Hi everyone - long time visitor finally decided to join the site! 

I got approached by a company to put a digital display on the top of my car while driving in a large metro area. The offered to pay me a flat monthly fee and I wanted to check if anyone knows if this is allowable?

Thanks!
PDR


----------



## bluewarrior7 (Dec 17, 2015)

As from what I have read that would be no because we're not a taxi service


----------



## Wyreless (Oct 26, 2015)

in all of the vehicle requirements I have read, it states no Signage or markings of any kind.


----------



## Emmanuel12 (Jan 6, 2016)

I have noticed a driver driving with a bright pink light on his car similar to a cab the thing is bright and pink and say Lyft. I was going to take a picture but I had to get a passenger.


----------



## garrobitoalado (Jan 7, 2016)

..I drive with both (Uber and Lyft) at the same time.. never have a problem...


----------



## TwoFiddyMile (Mar 13, 2015)

Do it and see what happens!


----------



## Uberinian (Jan 11, 2016)

I dunno... I mean it is your car right?

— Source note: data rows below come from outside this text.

(** * DBC parsing engine of [dbc_excel.py]: a shallow embedding

    The development follows the Python source [src/dbc_excel.py]:

    - text is a [string] whose characters stand for code points below 256
      (the source reads UTF-8 text; code points from 256 on are outside
      this model);
    - the regular expressions of the source are terms of [regex], run by a
      backtracking matcher [rmatch] with the priorities of Python's [re]
      (greedy repetition tries the longest run first, lazy repetition the
      shortest, alternation its left branch first), and [finditer] scans the
      text for successive non-overlapping matches;
    - [DbcParser] is the record of the fields the extraction passes write,
      and every pass is a function from parser state to [option] parser
      state, [None] standing for an uncaught [ValueError] of [int()];
    - [int()] is [py_int], which reads literals of any length; CPython
      from 3.11 on raises [ValueError] on a literal of more than 4300
      digits, which is [int_cpython]. The two agree on every piece of a
      text that is [within_int_limit] ([int_limit_piece]), and every
      argument that the passes hand to [int()] is such a piece: a run of
      digits that a pattern captured, with a sign before it in the value
      pairs, or a word cut off by [split];
    - dictionaries are [gmap]s; lists that are appended to are lists.

    None of the patterns has an anchor, so the flag [re.MULTILINE] that the
    source passes changes nothing and is left out.

    The first part embeds the six passes that write messages, signals,
    value tables, comments and attribute assignments. The second part embeds
    the rest: the passes [_parse_nodes], [_parse_ba_defs],
    [_parse_extra_transmitters], [_parse_env_vars] and
    [_parse_signal_value_types], whose fields [Full.t] adds to [DbcParser],
    the whole of [parse] as [Full.parse], and the writer
    [create_excel_from_dbc] as the rows it hands to the sheets of the
    workbook. Reading the file, the workbook library (which refuses a cell
    that holds a control character, so that nothing is saved) and the
    command line are outside the model. *)

From Stdlib Require Import ZArith String Ascii DecimalString HexadecimalString
  DecimalZ HexadecimalN.
From stdpp Require Import gmap strings list fin_maps sorting.

Local Open Scope string_scope.
Local Open Scope Z_scope.

(** ** Characters *)

Definition code (c : ascii) : N := N_of_ascii c.

(** [str.isspace] on one character, which is also the class [\s] of [re] on
    [str] patterns: TAB, LF, VT, FF, CR, FS, GS, RS, US, space, NEL, NBSP. *)
Definition is_space (c : ascii) : bool :=
  let n := code c in
  ((9 <=? n) && (n <=? 13) || (28 <=? n) && (n <=? 32)
   || (n =? 133) || (n =? 160))%N.

(** The class [\d]: below 256 the only decimal digits are [0]..[9]. *)
Definition is_digit (c : ascii) : bool :=
  let n := code c in ((48 <=? n) && (n <=? 57))%N.

(** [str.isdigit] on one character also accepts the superscript digits
    (code points 178, 179 and 185). *)
Definition is_digit_char (c : ascii) : bool :=
  let n := code c in
  (is_digit c || (n =? 178) || (n =? 179) || (n =? 185))%N.

Definition ascii_eqb (a b : ascii) : bool := Ascii.eqb a b.

Definition quote : ascii := "034"%char.
Definition newline : ascii := "010"%char.

(** ** String methods of Python used by the parser *)

Fixpoint forallb_str (p : ascii → bool) (s : string) : bool :=
  match s with
  | "" => true
  | String c s' => p c && forallb_str p s'
  end.

Fixpoint lstrip_with (p : ascii → bool) (s : string) : string :=
  match s with
  | "" => ""
  | String c s' => if p c then lstrip_with p s' else s
  end.

Fixpoint rstrip_with (p : ascii → bool) (s : string) : string :=
  match s with
  | "" => ""
  | String c s' =>
      match rstrip_with p s' with
      | "" => if p c then "" else String c ""
      | r => String c r
      end
  end.

Definition strip_with (p : ascii → bool) (s : string) : string :=
  rstrip_with p (lstrip_with p s).

(** [s.strip()] *)
Definition strip (s : string) : string := strip_with is_space s.

(** [s.strip(q)] where [q] is the double-quote character *)
Definition strip_quotes (s : string) : string := strip_with (ascii_eqb quote) s.

(** [s.isdigit()]: non-empty and every character a digit character. *)
Definition isdigit (s : string) : bool :=
  match s with
  | "" => false
  | _ => forallb_str is_digit_char s
  end.

(** [s.startswith(t)]; [strip_prefix] also returns what follows [t]. *)
Fixpoint strip_prefix (t s : string) : option string :=
  match t, s with
  | "", _ => Some s
  | String a t', String b s' => if ascii_eqb a b then strip_prefix t' s' else None
  | String _ _, "" => None
  end.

You can do whatever you want with it


----------



## ThatWebDude (Dec 2, 2015)

Independent contractors are paid to get a specific job done...not how or when to get the job done. They can set guidelines for your vehicles (i.e. four doors, must be within 10 years, etc...). Anything more than that and you become an employee. At least that's my understanding of the contract.


----------